The research progress during the COVID-19 pandemic has shown how rapidly vaccines and specific drugs against emerging viruses can be developed thanks to international research efforts and innovative technologies. Nonetheless, it is worth mentioning that the distribution of new vaccines and treatments is not equal worldwide: while in developed countries there is an almost complete coverage in vaccination campaigns and booster doses are expected to be granted to the whole population soon, only 2–4% of the population in low- middle-income countries have so far got access to the anti-SARS-CoV-2 vaccines. Besides raising moral issues on health inequities, such uneven treatments and vaccination coverage increase the global risk of emergence of new variants resistant to the current vaccines. While scientists and global health management experts claim new ethical global politics to diminish the unfair health and socioeconomic consequences of the current pandemic on disadvantaged populations [81], some first-line interventions can be envisaged for future pandemics by taking lessons from the COVID-19 experience. Exploiting our current knowledge on the natural response to viruses and reconsidering the possible use of fully available drugs/vaccines should be highly encouraged at an international level by health policy makers in order to mitigate the disruptive consequences of a new pandemic. As discussed in this article and summarized in Fig. 3, some LAV, β-glucan, and IFN-β emerged during COVID-19 pandemic as potential boosters of the spontaneous and sometimes inefficient early antiviral immune response. Notably, here we mostly focused on IFN-β for its role as high affinity sentinel and regulator of inflammation, and for the promising preclinical and clinical evidence obtained in SARS-CoV-2 infection. Nevertheless, IFN-α and other IFN subtypes, including type III IFN and in particular IFN-λ1, can be considered, either directly or through the administration of drugs inducing IFN or IFN-induced genes. As discussed in detail elsewhere, among the strategies aimed at limiting pandemic viruses spread, the possible use of intranasally administered IFN-I as prophylactic measure for high-risk individuals should be also evaluated [82].
Fig. 3

Hypothetical scenario showing research challenges and possible strategies to boost antiviral innate immunity for the control of new viral pandemics.

Hypothetical scenario showing research challenges and possible strategies to boost antiviral innate immunity for the control of new viral pandemics. When looking at future directions of anti-SARS-CoV-2 therapeutic strategies, we can foresee that the increasing development and use of virus-specific monoclonal antibodies and very recently approved antiviral drugs could be paralleled by a selective use of IFN-β in patient-tailored approaches, based on individual genetic features and characterization of specific biomarkers of response (Fig. 3).
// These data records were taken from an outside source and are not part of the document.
Lemma approve_payout_batch_books `{Sha256} clock db b actor reason out db' :
  approve_payout_batch clock db b actor reason = Ok (out, db') -> submission_books db -> submission_books db'.
Proof.
  unfold approve_payout_batch. intros Hrun Hb. do 2 ok_step Hrun. ok_step Hrun as [b0 lines] _.
  do 3 ok_step Hrun. case_match.
  - ok_step Hrun. by injection Hrun as _ <-.
  - ok_step Hrun as db1 Hu. injection Hrun as _ <-. apply books_audit. by eapply books_update_batch.
Qed.

Lemma submit_payout_batch_books `{Sha256} now db b actor adapter out db' :
  submit_payout_batch now db b actor adapter = Ok (out, db') -> submission_books db -> submission_books db'.
Proof.
  unfold submit_payout_batch. intros Hrun Hb. ok_step Hrun. ok_step Hrun as [b0 lines] _.
  do 4 ok_step Hrun. ok_step Hrun. ok_step Hrun as [n db1] Hq. injection Hrun as _ <-.
  apply queue_lines_books in Hq; [|done]. case_match; [by apply books_audit|done].
Qed.

Lemma unique_on_total {A K} (f : A -> K) l : unique_on (fun x => Some (f x)) l -> NoDup (f <$> l).
Proof.
  unfold unique_on. assert (omap (fun x => Some (f x)) l = f <$> l) as ->; [|done].
  induction l as [|x l IH]; cbn; [done|]. by rewrite IH.
Qed.

(** A resolution writes the transfer to the intent and to its line. *)
Lemma resolved_books now i l o b' db1 db2 db3 db4 :
  submission_books db1 -> i ∈ st_intents db1 -> l ∈ st_lines db1 -> pl_id l = pi_payout_batch_line_id i ->
  update_intent i (resolved_intent i o now) db1 = Ok db2 ->
  update_line (submitted_line l (ob_provider_transfer_reference o)) db2 = Ok db3 ->
  update_batch b' db3 = Ok db4 -> submission_books db4.
Proof.
  intros [Hit Hlt Hbt Hcg Hob Href] Hi Hl Hid Hu Hul Hub. eapply books_update_batch; [exact Hub|].
  pose proof (it_ids _ Hit) as Hids. pose proof (lt_ids _ Hlt) as Hlids.
  pose proof (update_intent_table _ _ _ _ Hu Hit) as Hit'. apply update_intent_Ok in Hu as [-> _].
  pose proof (update_line_table _ _ _ Hul Hlt) as Hlt'. apply update_line_Ok in Hul as ->.
  split; cbn -[set_row]; try done.
  - by apply claims_given_set_row with i.
  - intros x r Hx Hxr. cbn -[set_row] in Hit'. apply elem_of_set_row in Hx as [->|[Hx Hne]].
    + exists (submitted_line l (ob_provider_transfer_reference o)).
      split; [by apply (elem_of_set_row_same pl_id l)|]. split; [exact Hid|exact Hxr].
    + destruct (Href x r Hx Hxr) as (k & Hk & Hkid & Hkr). exists k. split; [|done].
      apply elem_of_set_row_other; [done|]. cbn. intros He. apply Hne. cbn. f_equal.
      pose proof (unique_on_total _ _ (it_lines _ Hit)) as Hlines.
      apply (nodup_key_inj pi_payout_batch_line_id (st_intents db1)); congruence.
Qed.

Lemma write_resolution_books `{Sha256} now db c b lines l i attempt o s db' :
  write_resolution now db c b lines l i attempt o = Ok (s, db') -> submission_books db ->
  i ∈ st_intents db -> l ∈ st_lines db -> pl_id l = pi_payout_batch_line_id i -> submission_books db'.
Proof.
  unfold write_resolution. destruct (final_observation _ _ _) as [final resolved]. intros Hrun Hb Hi Hl Hid.
  ok_step Hrun as db1 Ho. pose proof (books_flush_observation _ _ _ Ho Hb) as Hb1.
  assert (st_intents db1 = st_intents db /\ st_lines db1 = st_lines db) as [Hi1 Hl1].
  { unfold flush_observation in Ho. do 4 ok_step Ho. by injection Ho as <-. }
  destruct resolved.
  - ok_step Hrun as db2 Hu. ok_step Hrun as db3 Hul. ok_step Hrun as db4 Hub. injection Hrun as _ <-.
    assert (submission_books db4) by (eapply (resolved_books now i l final); rewrite ?Hi1, ?Hl1; eassumption).
    case_match; [by apply books_audit|done].
  - ok_step Hrun as db2 Hu. injection Hrun as _ <-.
    eapply (books_update_intent i); [exact Hu|done|by rewrite Hi1|done|done|cbn; lia|done|done].
Qed.

Lemma resolve_books `{Sha256} now db c o s db' :
  _resolve_payout_submission_claim now db c o = Ok (s, db') -> submission_books db -> submission_books db'.
Proof.
  unfold _resolve_payout_submission_claim. intros Hrun Hb.
  destruct (get_intent db (cl_intent_id c)) as [i|] eqn:Hi; [|by injection Hrun as _ <-].
  ok_step Hrun as [b lines] Hlk. destruct (claim_live c i now); cbn [negb] in Hrun; [|by injection Hrun as _ <-].
  unfold _locked_batch_with_lines in Hlk. ok_step Hlk as b1 _. injection Hlk as -> <-.
  ok_step Hrun as attempt _. ok_step Hrun as l Hl. ok_step Hrun as [st db1] Hw. injection Hrun as _ <-.
  apply require_some_Ok, find_by_key_Some in Hl as [[Hl _]%batch_lines_in Hlid].
  apply get_intent_Some in Hi as [Hi _]. by eapply write_resolution_books.
Qed.

Section System.
Context {Dg : Sha256} {Af : AnalyticsFingerprint} (settings : fraud_settings).
Context {P : Type} {Ad : DisbursementAdapter P}.

Lemma claim_books now db i adapter c db' :
  claim_payout_submission_intent settings now db i adapter = Ok (Some (c, db')) -> submission_books db ->
  submission_books db'.
Proof.
  intros Hrun Hb. apply claim_Ok in Hrun as (x & l & b & action & Hx & _ & _ & _ & _ & Hw & _).
  apply get_intent_Some in Hx as [Hx _]. by eapply write_claim_books.
Qed.

Lemma system_step_books s s' :
  system_step settings (P := P) s s' -> submission_books (sy_db s) -> submission_books (sy_db s').
Proof.
  destruct 1; cbn; intros Hb; try done.
  - by eapply claim_books.
  - by eapply resolve_books.
  - by eapply submit_payout_batch_books.
  - by eapply approve_payout_batch_books.
  - by eapply void_payout_batch_books.
  - by eapply cancel_trip_books.
Qed.

(** the submission tables stay consistent in every run of the system,
    whatever the provider answers: every row satisfies its CHECK constraints,
    identifiers, idempotency keys, claim tokens, transfer references, active
    reservations and replacements are unique, an observation belongs to a
    recorded attempt of its intent, and the transfer an intent records is the
    one on its line. *)
Theorem submission_books_kept s s' :
  rtc (system_step settings (P := P)) s s' -> submission_books (sy_db s) -> submission_books (sy_db s').
Proof. induction 1 as [s|s s1 s' Hstep _ IH]; intros Hb; [done|]. by eapply IH, system_step_books. Qed.
End System.
Lemma evidence_refused `{Sha256} arrived now db ev source actor reason l :
  evidence_authority db source actor reason = Ok tt -> find_event db (ve_provider_event_id ev) = None ->
  submission_books db -> evidence_line db (ve_provider_transfer_reference ev) = Some l ->
  paystack_identity db l ev = Ok tt -> ve_outcome ev = OUTCOME_FAILED -> hear (verdict_of l) (report_of ev) = None ->
  _apply_verified_line_evidence arrived now db ev source actor reason = Raise DBAPIError.
Proof.
  intros Ha Hf Hb Hl Hp Ho Hh. destruct (evidence_line_credit _ _ _ Hl) as (e & He).
  unfold _apply_verified_line_evidence. rewrite Ha, Hl. cbn [require_some mbind result_bind]. rewrite Hp.
  assert (Hs : pl_status l = LINE_SUCCEEDED).
  { unfold hear in Hh. destruct (_ && negb _) eqn:Hc in Hh; [|discriminate Hh]. cbn [fst verdict_of] in Hc. bool_prop. done. }
  rewrite Hs. cbn [reconcilable negb raise_if mbind result_bind]. cbn zeta.
  set (db0 := if bool_decide (source = _) then _ else db).
  assert (Ht : cash_tables db0 = cash_tables db) by (unfold db0; by destruct (bool_decide _)).
  unfold cash_tables in Ht. injection Ht as H1 H2 _ _ _ H6.
  unfold find_event in *. rewrite H6, Hf. apply evidence_line_Some in Hl as [Hl _].
  rewrite (record_evidence_refused arrived now db0 l ev source actor e); [done| |by rewrite H1| |done|done].
  - rewrite H1. apply lt_ids, Hb.
  - unfold credit_of. by rewrite H2.
Qed.

(** ** The properties *)

(** C3: However many pieces of fresh evidence about one transfer are recorded,
    the line stands where a listener that knows only the reports' times and
    outcomes stands, and its credit is paid exactly when a transfer of its chain
    has succeeded.  The failure such a listener refuses to hear, a newer
    reversal of a success, is never recorded: the database's triggers refuse
    the update and every delivery of it raises. *)
Theorem evidence_refines_verdict `{Sha256} reference evs db db' l :
  delivered reference evs db db' -> submission_books db -> evidence_line db reference = Some l -> credit_settled db l ->
  exists l', evidence_line db' reference = Some l'
  /\ heard (pl_status l, pl_last_provider_evidence_at l) (report_of <$> evs)
     = Some (pl_status l', pl_last_provider_evidence_at l')
  /\ le_status <$> credit_of db' l' = Some (if succeeded l' || other_succeeded db l then PAID else AVAILABLE)
  /\ (forall arrived now ev source actor reason, ve_provider_transfer_reference ev = reference ->
       evidence_authority db' source actor reason = Ok tt -> find_event db' (ve_provider_event_id ev) = None ->
       paystack_identity db' l' ev = Ok tt -> ve_outcome ev = OUTCOME_FAILED ->
       hear (pl_status l', pl_last_provider_evidence_at l') (report_of ev) = None ->
       _apply_verified_line_evidence arrived now db' ev source actor reason = Raise DBAPIError).
Proof.
  intros Hd Hb Hl Hs. destruct (delivered_verdict _ _ _ _ _ Hd Hb Hl Hs) as (l' & Hl' & Hs' & Hb' & Ho & Hv).
  exists l'. split; [done|]. split; [exact Hv|]. split; [by rewrite <- Ho|].
  intros arrived now ev source actor reason Href Ha Hf Hp Hout Hh. rewrite <- Href in Hl'. by apply (evidence_refused _ _ _ _ _ _ _ l').
Qed.


Lemma find_row_pointwise_None {A} (p : A -> bool) (R : A -> A -> Prop) ls ls' :
  Forall2 R ls ls' -> (forall k k', k ∈ ls -> R k k' -> p k' = p k) -> find_row p ls = None -> find_row p ls' = None.
Proof.
  unfold find_row. induction 1 as [|k k' ls ls' Hk _ IH]; intros Hp; cbn; [done|].
  rewrite (Hp k k'); [|by left|done]. destruct (p k); [done|]. apply IH. intros j j' Hj. apply Hp. by right.
Qed.

Lemma paystack_identity_kept `{Sha256} (db db' : disbursement_store) l l' ev :
  Forall2 same_sender (st_intents db) (st_intents db') -> pl_id l' = pl_id l ->
  pl_idempotency_key l' = pl_idempotency_key l -> pl_amount l' = pl_amount l -> pl_currency l' = pl_currency l ->
  paystack_identity db' l' ev = paystack_identity db l ev.
Proof.
  intros Hs Hid Hk Ha Hc. unfold paystack_identity. rewrite Hid, Hk, Ha, Hc.
  assert (Hp : forall k k', k ∈ st_intents db -> same_sender k k' ->
    bool_decide (pi_payout_batch_line_id k' = pl_id l) = bool_decide (pi_payout_batch_line_id k = pl_id l))
    by (intros k k' _ [-> _]; done).
  unfold line_intent. destruct (find_row _ (st_intents db)) as [i|] eqn:Hi.
  - destruct (find_row_pointwise _ _ _ _ _ Hs Hp Hi) as (i' & -> & [_ ->]). done.
  - by rewrite (find_row_pointwise_None _ _ _ _ Hs Hp Hi).
Qed.

Lemma reconciled_reconcilable l credit other ev ef actor now :
  evidence_effect_of l credit other ev = Ok ef -> reconcilable (pl_status l) = true ->
  reconcilable (pl_status (reconciled_line l ef ev actor now)) = true.
Proof.
  intros He Hr. destruct (reconciled_line_keys l ef ev actor now) as (_ & _ & _ & -> & _).
  unfold evidence_effect_of in He. destruct (evidence_considered l ev); [|by injection He as <-].
  unfold considered_effect in He. ok_step He. destruct (bool_decide (ve_outcome ev = OUTCOME_SUCCEEDED)).
  { ok_step He. by injection He as <-. }
  destruct (bool_decide (ve_outcome ev = OUTCOME_FAILED)); [|done]. ok_step He. injection He as <-. cbn.
  by destruct (bool_decide_reflect (pl_status l = LINE_FAILED)).
Qed.

Lemma apply_known_event `{Sha256} arrived now db ev source actor reason l event b :
  evidence_authority db source actor reason = Ok tt ->
  evidence_line db (ve_provider_transfer_reference ev) = Some l -> paystack_identity db l ev = Ok tt ->
  reconcilable (pl_status l) = true -> find_event db (ve_provider_event_id ev) = Some event ->
  same_evidence event l ev = true -> get_batch db (pl_batch_id l) = Some b ->
  exists out db', _apply_verified_line_evidence arrived now db ev source actor reason = Ok (out, db')
  /\ out.2 = event /\ cash_tables db' = cash_tables db /\ ds_batches db' = ds_batches db /\ ds_alerts db' = ds_alerts db.
Proof.
  intros Ha Hl Hp Hr Hf Hs Hb. unfold _apply_verified_line_evidence.
  rewrite Ha, Hl. cbn [require_some mbind result_bind]. rewrite Hp, Hr. cbn [negb raise_if mbind result_bind].
  cbn zeta. set (db0 := if bool_decide (source = _) then _ else db).
  assert (Hdb0 : cash_tables db0 = cash_tables db /\ ds_batches db0 = ds_batches db /\ ds_alerts db0 = ds_alerts db)
    by (unfold db0; by destruct (bool_decide _)).
  destruct Hdb0 as (Ht & Hbt & Hal). unfold find_event, get_batch in *.
  assert (ds_events db0 = ds_events db) as -> by (unfold cash_tables in Ht; by injection Ht as _ _ _ _ _ ->).
  rewrite Hf, Hs. cbn [negb raise_if mbind result_bind mret result_ret]. rewrite Hbt, Hb.
  cbn [require_some mbind result_bind].
  eexists _, _. split; [reflexivity|]. by repeat (split; [done|]).
Qed.

(** Delivering recorded evidence again, by any source and as often as a
    provider likes, returns the event already recorded and changes no line,
    credit, intent, event, batch or alert. *)
Theorem evidence_replay_changes_nothing `{Sha256} arrived now db ev source actor reason out db1 :
  _apply_verified_line_evidence arrived now db ev source actor reason = Ok (out, db1) ->
  find_event db (ve_provider_event_id ev) = None -> submission_books db ->
  forall arrived' now' source' actor' reason', evidence_authority db1 source' actor' reason' = Ok tt ->
  exists out' db2, _apply_verified_line_evidence arrived' now' db1 ev source' actor' reason' = Ok (out', db2)
  /\ out'.2 = out.2 /\ cash_tables db2 = cash_tables db1 /\ ds_batches db2 = ds_batches db1
  /\ ds_alerts db2 = ds_alerts db1.
Proof.
  intros Hrun Hf Hb arrived' now' source' actor' reason' Ha.
  apply apply_new_evidence in Hrun as (l & ef & Hl & Hr & Hrec & Hp & Hbatch); [|done..].
  set (l' := reconciled_line l ef ev actor now).
  assert (Hkeys : pl_id l' = pl_id l /\ pl_idempotency_key l' = pl_idempotency_key l /\ pl_amount l' = pl_amount l
    /\ pl_currency l' = pl_currency l /\ pl_batch_id l' = pl_batch_id l)
    by (unfold l', reconciled_line; by destruct (ef_line ef)).
  destruct Hkeys as (Hid & Hk & Ham & Hc & Hbid).
  apply (apply_known_event _ _ _ _ _ _ _ l' out.2 out.1.1); [done|..].
  - by apply (recorded_evidence_line _ _ _ _ _ _ _ _ _ _ Hrec).
  - rewrite (paystack_identity_kept db db1 l l' ev); [done|by apply (rd_senders _ _ _ _ _ _ _ _ _ Hrec)|done..].
  - eapply reconciled_reconcilable; [exact (rd_effect _ _ _ _ _ _ _ _ _ Hrec)|done].
  - by apply (rd_fresh _ _ _ _ _ _ _ _ _ Hrec).
  - rewrite (rd_event _ _ _ _ _ _ _ _ _ Hrec). unfold same_evidence. cbn. rewrite Hid.
    by rewrite !bool_decide_eq_true_2.
  - by rewrite Hbid.
Qed.

(** C25: When new evidence makes a second transfer of one credit succeed, an
    alert of a duplicate payment that names exactly the lines that succeeded is
    in the table. *)
Theorem duplicate_success_alerted `{Sha256} arrived now db ev source actor reason out db1 l k :
  _apply_verified_line_evidence arrived now db ev source actor reason = Ok (out, db1) ->
  find_event db (ve_provider_event_id ev) = None -> submission_books db ->
  evidence_line db (ve_provider_transfer_reference ev) = Some l ->
  ve_outcome ev = OUTCOME_SUCCEEDED -> rc_applied out.2 = true ->
  k ∈ st_lines db -> pl_ledger_entry_id k = pl_ledger_entry_id l -> pl_id k <> pl_id l -> pl_status k = LINE_SUCCEEDED ->
  exists a, a ∈ ds_alerts db1
  /\ al_dedupe_key a = alert_key DUPLICATE_PAYMENT
       (duplicate_dedupe (List.filter succeeded (chain_lines db1 (pl_ledger_entry_id l)))).
Proof.
  intros Hrun Hf Hb Hl Hout Happ Hk He Hne Hks.
  apply apply_new_evidence in Hrun as (l0 & ef & Hl0 & _ & Hrec & _); [|done..]. rewrite Hl in Hl0. injection Hl0 as <-.
  pose proof (rd_effect _ _ _ _ _ _ _ _ _ Hrec) as Hef. rewrite (rd_event _ _ _ _ _ _ _ _ _ Hrec) in Happ. cbn in Happ.
  assert (Hwon : ef_line ef = Some LINE_SUCCEEDED).
  { unfold evidence_effect_of in Hef. destruct (evidence_considered l ev); [|by injection Hef as <-].
    unfold considered_effect in Hef. ok_step Hef. rewrite Hout, bool_decide_eq_true_2 in Hef by done. ok_step Hef.
    by injection Hef as <-. }
  apply (rd_alerted _ _ _ _ _ _ _ _ _ Hrec); [by apply bool_decide_eq_true|].
  pose proof Hl as [Hin _]%evidence_line_Some. pose proof (recorded_line Hrec Hin) as Hl'.
  destruct (reconciled_line_keys l ef ev actor now) as (Hid & _ & Hent & Hst & _). rewrite Hwon in Hst. cbn in Hst.
  destruct (Forall2_in_l _ _ _ _ (rd_lines _ _ _ _ _ _ _ _ _ Hrec) Hk) as (k' & Hk' & [[-> _]|[_ [->|(_ & Hres & _)]]]);
    [done| |congruence].
  assert (Hsub : [reconciled_line l ef ev actor now; k] ⊆+ List.filter succeeded (chain_lines db1 (pl_ledger_entry_id l))).
  { apply NoDup_submseteq.
    - apply NoDup_cons. split; [|apply NoDup_singleton]. intros Heq%list_elem_of_singleton. apply Hne. by rewrite <- Heq, Hid.
    - intros x Hx. rewrite list_elem_of_In, filter_In, <- list_elem_of_In, chain_lines_in. unfold succeeded.
      apply elem_of_cons in Hx as [-> | ->%list_elem_of_singleton].
      + rewrite Hst, Hent. by rewrite bool_decide_eq_true_2.
      + rewrite Hks. by rewrite bool_decide_eq_true_2. }
  apply submseteq_length in Hsub. cbn in Hsub. lia.
Qed.

Lemma derived_reserved lines :
  lines <> [] -> (forall l, l ∈ lines -> pl_status l = LINE_RESERVED) -> _derive_batch_status lines = BATCH_RECONCILED.
Proof.
  intros Hne Hall. destruct lines as [|l lines]; [done|]. pose proof (Hall l ltac:(by left)) as Hl.
  unfold _derive_batch_status. cbn [fmap list_fmap forallb]. rewrite Hl.
  rewrite (bool_decide_eq_false_2 (LINE_SUBMITTED ∈ _)).
  - cbn. by rewrite !bool_decide_eq_false_2.
  - rewrite <- Hl. change (LINE_SUBMITTED ∉ pl_status <$> (l :: lines)).
    intros (k & Hk & Hin)%list_elem_of_fmap. by rewrite (Hall k Hin) in Hk.
Qed.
As for preparing to future pandemics, since personalized approaches, like the development of new variant-specific vaccines, require adequate resources and availability of diagnostic tools, an early use of IFN-β should be considered to face the first wave of emergency. Moreover, the employment of old LAV and substances capable of boosting cells of the innate immunity, such as DC and macrophages, rendering them reactive against new viral infections can represent another sustainable front-line public health measure particularly suitable for developing countries. Both approaches can be adopted to “bend the pandemic curve” before possible effective vaccines are available, thus preventing needless deaths and the social and economic consequences observed during the COVID-19 pandemic (Fig. 3). Fostering an early antiviral immune responses to react against new viruses could be also a useful strategy in subsequent phases of a viral pandemic, since it may also enhance the protection efficacy of specific vaccines (as discussed elsewhere [58], [66]). It would be appropriate and timely to be prepared to react to future outbreaks with early actions grounded on the experience of COVID-19 and past pandemics. Implementing first-line immune-based strategies and fully understanding the mechanisms of natural antiviral immunity are major challenges with a potential great impact in terms of cost-effectiveness value for public health services.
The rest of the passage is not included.